Katherine Luebke well remembers both the stage fright and the exhilaration of stepping up to explain her complex research to a group of laymen — in less than three minutes.
“There's that moment they pop the slide up with your name on it, and you’ve got 10 seconds before you're going to start, and I can just feel my stomach just drop,” she recalled. “I just had to take this big deep breath, clear my mind, and remind myself ‘I've been over this hundreds of times.’”
A radiochemistry Ph.D. student, Luebke is describing what she felt during the final round of the Rebel Grad Slam 3-Minute Thesis Competition (3MT), a three-round competition in which graduate students across disciplines present their research in under three minutes, using only one PowerPoint slide.
She overcame her initial stage fright and wound up securing a third-place victory and $750 scholarship at this year’s Rebel Grad Slam 3MT for her creatively titled presentation, “Some Like it Hot: Keeping Cool with Hot Fuel.”
One of the main challenges of 3MT is clearly explaining your research to an audience outside your field. As a radiochemist, Luebke is used to answering questions about her seemingly daunting area of study.
“Every time I came home for the first few years of graduate school, I had to assure all my relatives, ‘No, I'm not going to grow an extra limb. No, I'm not going to get cancer; this is not that type of radiation,’” Luebke said.
“Culturally, we hear a lot about radiation creating superheroes or it making Godzilla-esque monsters, and there's really nothing in between.
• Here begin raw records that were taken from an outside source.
(** * download_discharge_data_cli.py: a shallow embedding

    The script builds one request dictionary per year and hands it to the
    [cdsapi] client unless the target file is already on disk.  The
    embedding below follows [src/data/download_discharge_data_cli.py]
    function by function:

    - Python values that occur in the request ([str], [int], lists of them)
      are the inductive [pyval]; a [dict] with string keys is a
      [gmap string pyval] (equality of Python dicts ignores insertion order,
      as does equality of [gmap]s);
    - the Python built-ins the script calls ([str], [int], [print],
      [os.path.exists], [sys.argv[1]]) are modelled on byte strings and
      unbounded integers [Z]; an argument is the UTF-8 string the operating
      system passes, and [int] reads it as CPython 3.11 does: Unicode white
      space and decimal digits are accepted and a literal of more than 4300
      digits is refused;
    - effects are explicit: a computation is a function from a [world] (the
      files of the working directory and a chronological trace of events) to
      a result (a value or a raised exception) and a new world;
    - the external [cdsapi] client is a parameter of the development: its
      constructor and its [retrieve] method are arbitrary functions that may
      change the files and may raise. *)

From Stdlib Require Import Ascii String.
From stdpp Require Import base numbers option list strings pretty gmap fin_maps.

Open Scope Z_scope.
Open Scope string_scope.
Open Scope list_scope.

(** ** Python built-ins *)

Module builtins.

(** [str(y)] for an [int]: the decimal numeral, with a leading [-] for a
    negative number.  [f'{y}'] formats an [int] the same way.  The
    interpreter writes no numeral of more than [max_str_digits] digits, see
    [str_limited] below; [int] returns no such integer. *)
Definition str (y : Z) : string := pretty y.
(** * SlothfulTrader: the decision pipeline, embedded and verified

    A shallow embedding of the TypeScript sources of the trading agent:

    - [tools/trading-tools.ts]: [TradingTools.generateSignal],
      [calculateIndicators], [analyzeMarket], [calculatePositionSize];
    - [memory/trading-memory.ts] and [services/recall-service.ts]:
      [storeTradingDecision], [storeMarketInsight], [RecallMemory.store];
    - [workflows/trading-workflow.ts]: the four steps [MarketAnalysis],
      [DecisionMaking], [TradeExecution], [PostTradeAnalysis];
    - [agent.ts]: [SlothfulTrader.analyzeTradingPair] and
      [executeTradingDecision].

    Modelling choices.

    - A JavaScript [number] is an IEEE 754 binary64 value: Rocq's primitive
      [float], with [Math.min] and [Math.round] written out from ECMAScript.
      [Date.now()] is an integer count of milliseconds and is kept in [Z].
    - [async] code runs in a state-and-exception monad [M]: the state is the
      external world (what the capabilities, the clock and [Math.random]
      answer next) together with the trace of capability calls made so far;
      a rejected promise or a thrown error is [Throw].
    - The capabilities of [tools/recall-tools.ts], the HTTP client and the
      language-model agent are external: they are the fields of the class
      [Capabilities], and every theorem holds for all of them.
    - [winston] logging has no influence on control flow and is left out.
    - Not embedded: the tools [getStrategy] and [monitorTrade], the ledger
      queries of [trading-memory.ts], and the [start] / [stop] /
      [tradingLoop] lifecycle of the agent, whose interleaving with the
      loop is concurrent; the cooldown properties are stated over arbitrary
      sequences of calls of [analyzeTradingPair] instead. *)

From Stdlib Require Import ZArith Lia Bool List String Ascii.
From Stdlib Require Import Floats DecimalString.
From Stdlib Require Uint63.
Import ListNotations.

Set Warnings "-inexact-float".
Set Implicit Arguments.

(* ================================================================== *)
(** * Part I: the model *)
(* ================================================================== *)

(** ** JavaScript numbers *)

Module Js.

Open Scope float_scope.

(** [a > b] on numbers: false as soon as one side is NaN. *)
Definition gtb (a b : float) : bool := b <? a.

Definition is_pos_zero (x : float) : bool :=
  PrimFloat.is_zero x && negb (PrimFloat.get_sign x).
Definition is_neg_zero (x : float) : bool :=
  PrimFloat.is_zero x && PrimFloat.get_sign x.

(** [Math.min(a, b)] (ECMAScript 21.3.2.25): NaN if either is NaN; starting
    from [lowest = a], [b] replaces it when [b < lowest] or when [b] is -0
    and [lowest] is +0. *)
Definition Math_min (a b : float) : float :=
  if PrimFloat.is_nan a || PrimFloat.is_nan b then nan
  else if (b <? a) || (is_neg_zero b && is_pos_zero a) then b
  else a.

(** The integer [k] as a number, exact for [|k| < 2^53]. *)
Definition of_Z (k : Z) : float :=
  match k with
  | Z0 => zero
  | Zpos _ => of_uint63 (Uint63.of_Z k)
  | Zneg p => - of_uint63 (Uint63.of_Z (Zpos p))
  end.

(** [Math.round(x)] (ECMAScript 21.3.2.28): NaN, the infinities, the zeros
    and the integers are returned unchanged; otherwise the nearest integer,
    ties going towards +infinity, and -0 for [-0.5 <= x < 0].  A finite
    [x] is [(-1)^s * m * 2^e]; for [e < 0], [floor (x + 1/2)] is
    [(2 * (+/-m) + 2^-e) / 2^(1-e)] in exact integer arithmetic. *)
Definition Math_round (x : float) : float :=
  match Prim2SF x with
  | S754_finite s m (Zneg n) =>
      let two_n := Z.pow 2 (Zpos n) in
      let sm := if s then Z.opp (Zpos m) else Zpos m in
      let k := Z.div (2 * sm + two_n) (2 * two_n) in
      match k with
      | Z0 => if s then neg_zero else zero
      | _ => of_Z k
      end
  | _ => x
  end.

End Js.

(** ** JavaScript strings *)

Module Str.

Open Scope string_scope.

(** [s.split(sep)] for a one-character separator. *)
Fixpoint split (sep : ascii) (s : string) : list string :=
  match s with
  | EmptyString => [EmptyString]
  | String c rest =>
      if Ascii.eqb c sep then EmptyString :: split sep rest
      else match split sep rest with
           | hd :: tl => String c hd :: tl
           | [] => [String c EmptyString]
           end
  end.

Definition lower_char (c : ascii) : ascii :=
  let n := nat_of_ascii c in
  if (65 <=? n)%nat && (n <=? 90)%nat then ascii_of_nat (n + 32) else c.

(** [s.toLowerCase()] on the ASCII letters. *)
Fixpoint toLowerCase (s : string) : string :=
  match s with
  | EmptyString => EmptyString
  | String c rest => String (lower_char c) (toLowerCase rest)
  end.
(** The body of [GET /info]: five string fields and the list of
    dependency records, under these six keys in this order. *)
Definition well_shaped (v : value) : bool :=
  match v with
  | VDict [(_, v1); (_, v2); (_, v3); (_, v4); (_, v5); (_, VList deps)] =>
      bool_decide (keys v = ["serviceName"; "techStack"; "buildTime"; "gitSha";
                             "buildVersion"; "dependencies"])
      && is_str v1 && is_str v2 && is_str v3 && is_str v4 && is_str v5
      && forallb is_dependency deps
  | _ => false
  end.

(** ** Sample worlds *)

(** A clock that shows one more microsecond at each reading. *)
Definition ticking_clock (n : nat) : datetime :=
  mkDatetime 2024 1 1 0 0 0 (N.of_nat n).

(** A clock that stands still. *)
Definition stopped_clock (d : datetime) (n : nat) : datetime := d.

(** A fresh process with environment [env]. *)
Definition world (env : gmap string string) : World :=
  mkWorld env ticking_clock 0 [].

(** The environment of the documented scenario. *)
Definition scenario_env : gmap string string :=
  {[ "GIT_SHA" := "abc123";
     "SERVICE_VERSION" := "1.2.3";
     "BUILD_TIME" := "2024-01-01T00:00:00Z" ]}.

(** The documented scenario in a fresh process. *)
Definition scenario_world : World := world scenario_env.

(** The same environment later, under a clock that shows another time. *)
Definition late_world : World :=
  mkWorld scenario_env
    (stopped_clock (mkDatetime 1999 12 31 23 59 59 999999)) 7 [].

(** Only [GIT_SHA] is set. *)
Definition dev_world : World := world {[ "GIT_SHA" := "abc123" ]}.

(** As [dev_world], with variables the service does not look at. *)
Definition noisy_world : World :=
  world {[ "GIT_SHA" := "abc123"; "PATH" := "/usr/bin";
           "BUILD_TIMES" := "never" ]}.

(** [SERVICE_VERSION] is set but empty, [GIT_SHA] is unset. *)
Definition defaults_world : World := world {[ "SERVICE_VERSION" := "" ]}.

(** [GIT_SHA] is a single space. *)
Definition blank_world : World := world {[ "GIT_SHA" := " " ]}.

(** [BUILD_TIME] is not a timestamp. *)
Definition malformed_world : World := world {[ "BUILD_TIME" := "not a date" ]}.

(** ** Requests in a row *)

(** [n] requests to [GET /info], handled one after another.  The handler
    is a coroutine without an [await]: once started it runs to its end,
    so the calls do not interleave and the responses come in the order of
    the requests. *)
Fixpoint serve (n : nat) : M (list value) :=
  match n with
  | O => mret []
  | S n' =>
      p ← info;
      ps ← serve n';
      mret (p :: ps)
  end.
(** * Graph-RAG-Framework: the ingestion pipeline, embedded and verified

    A shallow embedding of the Python sources
    [utils/preprocessing.py], [components/embeddings.py],
    [components/llms.py], [components/graph_db.py],
    [components/knowledge_graph.py], [options/*.py] and [train.py].

    Python values that the code inspects dynamically (option values,
    metadata values) are [pyval]s; objects with dynamic attributes
    ([argparse.Namespace], document metadata) are finite maps from
    attribute names; exceptions are values of [exn] carried by [result].
    Everything the code calls but does not own (the file system, the PDF
    loader, the text splitter, the model providers, the graph database)
    is a field of the record [World]: theorems quantify over it. *)

From Stdlib Require Import ZArith List Ascii String Bool Lia.
From stdpp Require Import base option list strings pretty gmap.
Import ListNotations.
Local Open Scope string_scope.

(** ** Python values and exceptions *)

Inductive pyval :=
| PNone
| PBool (b : bool)
| PInt (z : Z)
| PStr (s : string)
| PList (l : list string).

#[global] Instance pyval_eq_dec : EqDecision pyval.
Proof. solve_decision. Defined.

(** Truth value of an object, as tested by [if], [not], [or]. *)
Definition truthy (v : pyval) : bool :=
  match v with
  | PNone => false
  | PBool b => b
  | PInt z => negb (Z.eqb z 0)
  | PStr s => negb (String.eqb s "")
  | PList l => match l with [] => false | _ => true end
  end.

(** [a or b], with [b] already evaluated. *)
Definition py_or (a b : pyval) : pyval := if truthy a then a else b.

Fixpoint join (sep : string) (l : list string) : string :=
  match l with
  | [] => ""
  | [x] => x
  | x :: r => x +:+ sep +:+ join sep r
  end.

Definition hex_digit (n : nat) : ascii :=
  ascii_of_nat (if Nat.ltb n 10 then 48 + n else 87 + n).

Definition backslash : ascii := "092".
Definition double_quote : ascii := "034".

(** One character of [repr(s)] between the quotes [q]: the backslash and
    the quote are escaped, the control characters are written as
    backslash-t, backslash-n, backslash-r or backslash-x and two
    hexadecimal digits. *)
Definition repr_char (q c : ascii) : string :=
  let n := nat_of_ascii c in
  if Ascii.eqb c backslash || Ascii.eqb c q then String backslash (String c EmptyString)
  else if Nat.eqb n 9 then String backslash "t"
  else if Nat.eqb n 10 then String backslash "n"
  else if Nat.eqb n 13 then String backslash "r"
  else if Nat.ltb n 32 || Nat.eqb n 127 then
    String backslash
      (String "x" (String (hex_digit (n / 16))
                     (String (hex_digit (n mod 16)) EmptyString)))
  else String c EmptyString.

Fixpoint repr_chars (q : ascii) (s : string) : string :=
  match s with
  | EmptyString => EmptyString
  | String c r => repr_char q c +:+ repr_chars q r
  end.

Fixpoint contains (c : ascii) (s : string) : bool :=
  match s with
  | EmptyString => false
  | String c' r => Ascii.eqb c c' || contains c r
  end.

(** [repr(s)] of a string: in single quotes, unless the string holds a
    single quote and no double quote. *)
Definition py_repr (s : string) : string :=
  let q := if contains "'" s && negb (contains double_quote s) then double_quote
           else "'"%char in
  String q (repr_chars q s) +:+ String q EmptyString.

(** [str(v)], used by f-strings; the items of a list are shown by their
    [repr]. *)
Definition py_str (v : pyval) : string :=
  match v with
  | PNone => "None"
  | PBool true => "True"
  | PBool false => "False"
  | PInt z => pretty z
  | PStr s => s
  | PList l => "[" +:+ join ", " (map py_repr l) +:+ "]"
  end.

Definition type_name (v : pyval) : string :=
  match v with
  | PNone => "NoneType"
  | PBool _ => "bool"
  | PInt _ => "int"
  | PStr _ => "str"
  | PList _ => "list"
  end.

Inductive exn :=
| AttributeError (obj attr : string)
| FileNotFoundError (msg : string)
| ValueError (msg : string)
| TypeError (msg : string)
| RuntimeError (msg : string)
| LibraryError (msg : string)   (* an exception raised inside a library *)
| SystemExit (code : Z).

#[global] Instance exn_eq_dec : EqDecision exn.
Proof. solve_decision. Defined.

(** [str(e)]. *)
Definition exn_str (e : exn) : string :=
  match e with
  | AttributeError obj attr =>
      "'" +:+ obj +:+ "' object has no attribute '" +:+ attr +:+ "'"
  | FileNotFoundError m | ValueError m | TypeError m
  | RuntimeError m | LibraryError m => m
  | SystemExit c => pretty c
  end.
It doesn't leave a lot of room for the more mundane aspects of nuclear technology, where it's about power plants or it's about clean energy.”
Luebke’s interest in nuclear science started at an early age. “I grew up in Idaho Falls (Idaho), which is home to one of our national labs where we do the government-level nuclear and radioactive material work. So it was always just around me, the general consciousness of, ‘Hey, there's radioactive material out there, and cool scientists get to work on it!’”
After graduating from Boise State University with a bachelor’s degree in chemistry, Luebke made a Google search that would change her life. “I was looking into graduate programs and had no idea where I wanted to go, so I literally Googled ‘radiochemistry graduate school’ and then the first result that popped up in Google was UNLV’s radiochemistry Ph.D. program.”
That serendipitous search led to a campus visit where Luebke immediately fell in love with the program’s collaborative nature. During the visit, she saw that “everybody cared about everybody else's success and there was a lot of co-working going on, that people work on projects together and teach each other things.
“UNLV was the top result in Google because this is one of the best radiochemistry programs anywhere. It consistently turns out fantastic results and excellent graduates!” she said.
In addition to her studies, Luebke has served as a teaching assistant for multiple chemistry courses. In those courses and through events like Rebel Grad Slam 3MT, she hopes to demystify the field of radiochemistry.
“Once you get past the taboo buzzwords like ‘nuclear radiation’ and all of that, you can get to things that people really care about, which is clean energy, and taking care of waste and cleaning up oceans, and cleaning up from previous nuclear accidents.”